L’universalité était un objectif à atteindre justement. L’Affaire 460 est un micromonde où on retrouve des personnages de tous bords, de toutes les couleurs parlant plusieurs langues. On retrouve également de jeunes acteurs dont, pour certains, c’est la première expérience comme pour Sahar Abdelatif, avec des acteurs confirmés comme Nejib Belkadhi, Nadia Boussetta, Sondoss Belhassan,Mohamed Griaa ou Moez Mrabet. Mais c’est une “Tour de Babel” où tous sont différents, mais tous se comprennent ; et parlent une langue commune, celle des émotions humaines qui se conjuguent à l’anglais au français, en italien ou  en tunisien. Ce qui a fait le lien c’est essentiellement la direction d’acteurs où j’ai essayé d’inspirer une tonalité cohérente, calme qui peut paraître froide par moments mais qui révèle la profondeur des sentiments.

Comme pour votre précédente série «Boulice», le générique de fin, c’est notre hymne national tunisien, que dites-vous à travers ce morceau en particulier ?
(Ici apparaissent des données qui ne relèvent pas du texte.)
(** * Crab Pong: a shallow embedding of the simulation core of [src/App.tsx]

    The game is a React component tree.  Its logic lives in four places:
    - [CrabPaddle]: the [keydown] handler and the per-frame [useFrame]
      callback of a paddle;
    - [Ball]: the per-frame [useFrame] callback of the ball;
    - [App]: the [handleScore] and [startGame] reducers over the React state;
    - [GameScene]: the wiring of refs and props between them.

    Number model.  JavaScript numbers are binary64.  The model computes
    with rationals ([Q], numeric equality [==]), which contain every
    finite double.  Where what the program does hangs on rounding, the
    model rounds as the program does: [binary64] is round to nearest, ties
    to even, of IEEE 754 binary64, and [binary32] that of the
    [Float32Array] store.  This is so in the crabs' interpolation and in
    the bubbles.  The ball's arithmetic is left exact; what is stated of it
    are comparisons, sign changes, clamps and resets to literals, which
    rounding does not disturb.  The model has no infinities and no NaN: a
    result beyond the largest double is rounded as if the exponent range
    went on.

    [Math.random ()] is called by several components.  The oracle
    [rand : nat -> Q] gives the values returned to the ball's frame
    callback, in order; the draws of [Arena] and [Bubbles] at render time go
    elsewhere and are not modelled.

    Library functions of three.js are modelled from their definitions:
    [MathUtils.clamp (v, lo, hi) = Math.max (lo, Math.min (hi, v))],
    [MathUtils.lerp (x, y, t) = (1 - t) * x + t * y], [Vector3.set] and
    [Vector3.copy] overwrite the three coordinates. *)

From Stdlib Require Import QArith Qabs Lqa Bool List String Lia PeanoNat.
From Stdlib Require Import Znat.
Import ListNotations.
Open Scope Q_scope.

(** ** Numbers *)

(** JavaScript [a < b] on numbers. *)
Definition Qltb (a b : Q) : bool :=
  match a ?= b with Lt => true | _ => false end.

Infix "<?" := Qltb (at level 70, no associativity) : Q_scope.

(** ** Rounding *)

(** [2 ^ e] for an integer [e]. *)
Definition pow2 (e : Z) : Q :=
  match e with
  | Z0 => 1
  | Zpos p => inject_Z (Zpos (2 ^ p))
  | Zneg p => 1 # (2 ^ p)
  end.

(** The integer nearest to [n / d], the even one of two equally near. *)
Definition roundHalfEven (n : Z) (d : positive) : Z :=
  let q := (n / Zpos d)%Z in
  match (2 * (n mod Zpos d) ?= Zpos d)%Z with
  | Lt => q
  | Gt => (q + 1)%Z
  | Eq => if Z.even q then q else (q + 1)%Z
  end.

(** The integer part of the binary logarithm of [n / d]. *)
Definition ilog2 (n d : positive) : Z :=
  let k := (Z.log2 (Zpos n) - Z.log2 (Zpos d))%Z in
  if (Zpos n # d) <? pow2 k then (k - 1)%Z else k.

(** [n / d] rounded to a multiple of [2 ^ e], where [e] leaves [prec]
    significant bits, or is [emin] in the subnormal range. *)
Definition roundPos (prec emin : Z) (n d : positive) : Q :=
  let e := Z.max (ilog2 n d - (prec - 1)) emin in
  let s := (Zpos n # d) * pow2 (- e) in
  inject_Z (roundHalfEven (Qnum s) (Qden s)) * pow2 e.

Definition roundTo (prec emin : Z) (q : Q) : Q :=
  match Qnum (Qred q) with
  | Z0 => 0
  | Zpos n => roundPos prec emin n (Qden (Qred q))
  | Zneg n => - roundPos prec emin n (Qden (Qred q))
  end.

(** The double nearest to [q]: 53 significant bits, least exponent
    [-1074]. *)
Definition binary64 : Q -> Q := roundTo 53 (-1074).

(** The single nearest to [q]: 24 significant bits, least exponent
    [-149]. *)
Definition binary32 : Q -> Q := roundTo 24 (-149).

Module Math.
Definition max (a b : Q) : Q := if a <? b then b else a.
Definition min (a b : Q) : Q := if b <? a then b else a.
Definition abs (a : Q) : Q := Qabs a.
End Math.

(** [THREE.MathUtils]. *)
Module MathUtils.
Definition clamp (value lo hi : Q) : Q := Math.max lo (Math.min hi value).
(** [(1 - t) * x + t * y], each of the four operations rounded. *)
Definition lerp (x y t : Q) : Q :=
  binary64 (binary64 (binary64 (1 - t) * x) + binary64 (t * y)).
End MathUtils.

Record Vector3 : Type := mkVector3 { x : Q; y : Q; z : Q }.

(** ** Game constants *)

Definition ARENA_WIDTH : Q := 12.
Definition ARENA_HEIGHT : Q := 8.
Definition PADDLE_WIDTH : Q := 2.5.
Definition BALL_SPEED : Q := 8.
Definition PADDLE_SPEED : Q := 10.
Definition WINNING_SCORE : nat := 5.

(** ** CrabPaddle *)

(** The mutable state of one [CrabPaddle]: the lateral coordinate of
    [groupRef.current.position] and the [targetZ] ref.  The other two
    coordinates of the group are the [position] prop and never change. *)
Record Paddle : Type := mkPaddle { position_z : Q; targetZ : Q }.

(** [useRef(position[2])] with the [position] prop of [GameScene], whose
    lateral coordinate is [0] for both paddles. *)
Definition initPaddle : Paddle := mkPaddle 0 0.

Definition keyUp (key : string) : bool :=
  (String.eqb key "ArrowUp" || String.eqb key "w")%bool.
Definition keyDown (key : string) : bool :=
  (String.eqb key "ArrowDown" || String.eqb key "s")%bool.

(** [handleKeyDown], registered on [window] when [!isAI]. *)
Definition handleKeyDown (key : string) (p : Paddle) : Paddle :=
  let p1 :=
    if keyUp key
    then mkPaddle (position_z p)
           (Math.max (targetZ p - 0.5) (- ARENA_HEIGHT / 2 + PADDLE_WIDTH / 2))
    else p in
  if keyDown key
  then mkPaddle (position_z p1)
         (Math.min (targetZ p1 + 0.5) (ARENA_HEIGHT / 2 - PADDLE_WIDTH / 2))
  else p1.

(** The [useFrame] callback of [CrabPaddle] (the claw animation is
    cosmetic and left out).  It has no [isPaused] input.  The factor
    handed to [lerp] is the rounded product. *)
Definition CrabPaddle_useFrame (isAI : bool) (ballPosition : Vector3)
    (delta : Q) (p : Paddle) : Paddle :=
  if isAI then
    let targetAIZ :=
      MathUtils.clamp (z ballPosition)
        (- ARENA_HEIGHT / 2 + PADDLE_WIDTH / 2)
        (ARENA_HEIGHT / 2 - PADDLE_WIDTH / 2) in
    mkPaddle (MathUtils.lerp (position_z p) targetAIZ (binary64 (delta * 3)))
      (targetZ p)
  else
    mkPaddle
      (MathUtils.lerp (position_z p) (targetZ p)
         (binary64 (delta * PADDLE_SPEED)))
      (targetZ p).

(** ** App: the React state and its two reducers *)

(** The argument type [1 | 2] of [onScore]: [P1] is the player (left,
    red, "You"), [P2] is the AI (right, blue). *)
Inductive Player : Type := P1 | P2.

Inductive GameState : Type := menu | playing | gameover.

Record App : Type := mkApp {
  score1 : nat;
  score2 : nat;
  gameState : GameState;
  winner : option Player
}.

Definition initApp : App := mkApp 0 0 menu None.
C’est peut-être le message le moins ambigu. Cet hymne national, dans sa version rajeunie, est une façon de dédier tout ce que j’ai fait, tout ce que je suis à ce pays. Ca pourrait être une façon de dire que tout se passe aussi dans ce pays qui nous habite chacun, de le remercier et de lui rendre hommage.
Ceux qui cherchent une identification pourraient y voir que c’est l’universel qui ressemble au Tunisien, et réciproquement… La réponse se trouvera peut-être dans une saison 2, ou quelque part dans nos imaginaires.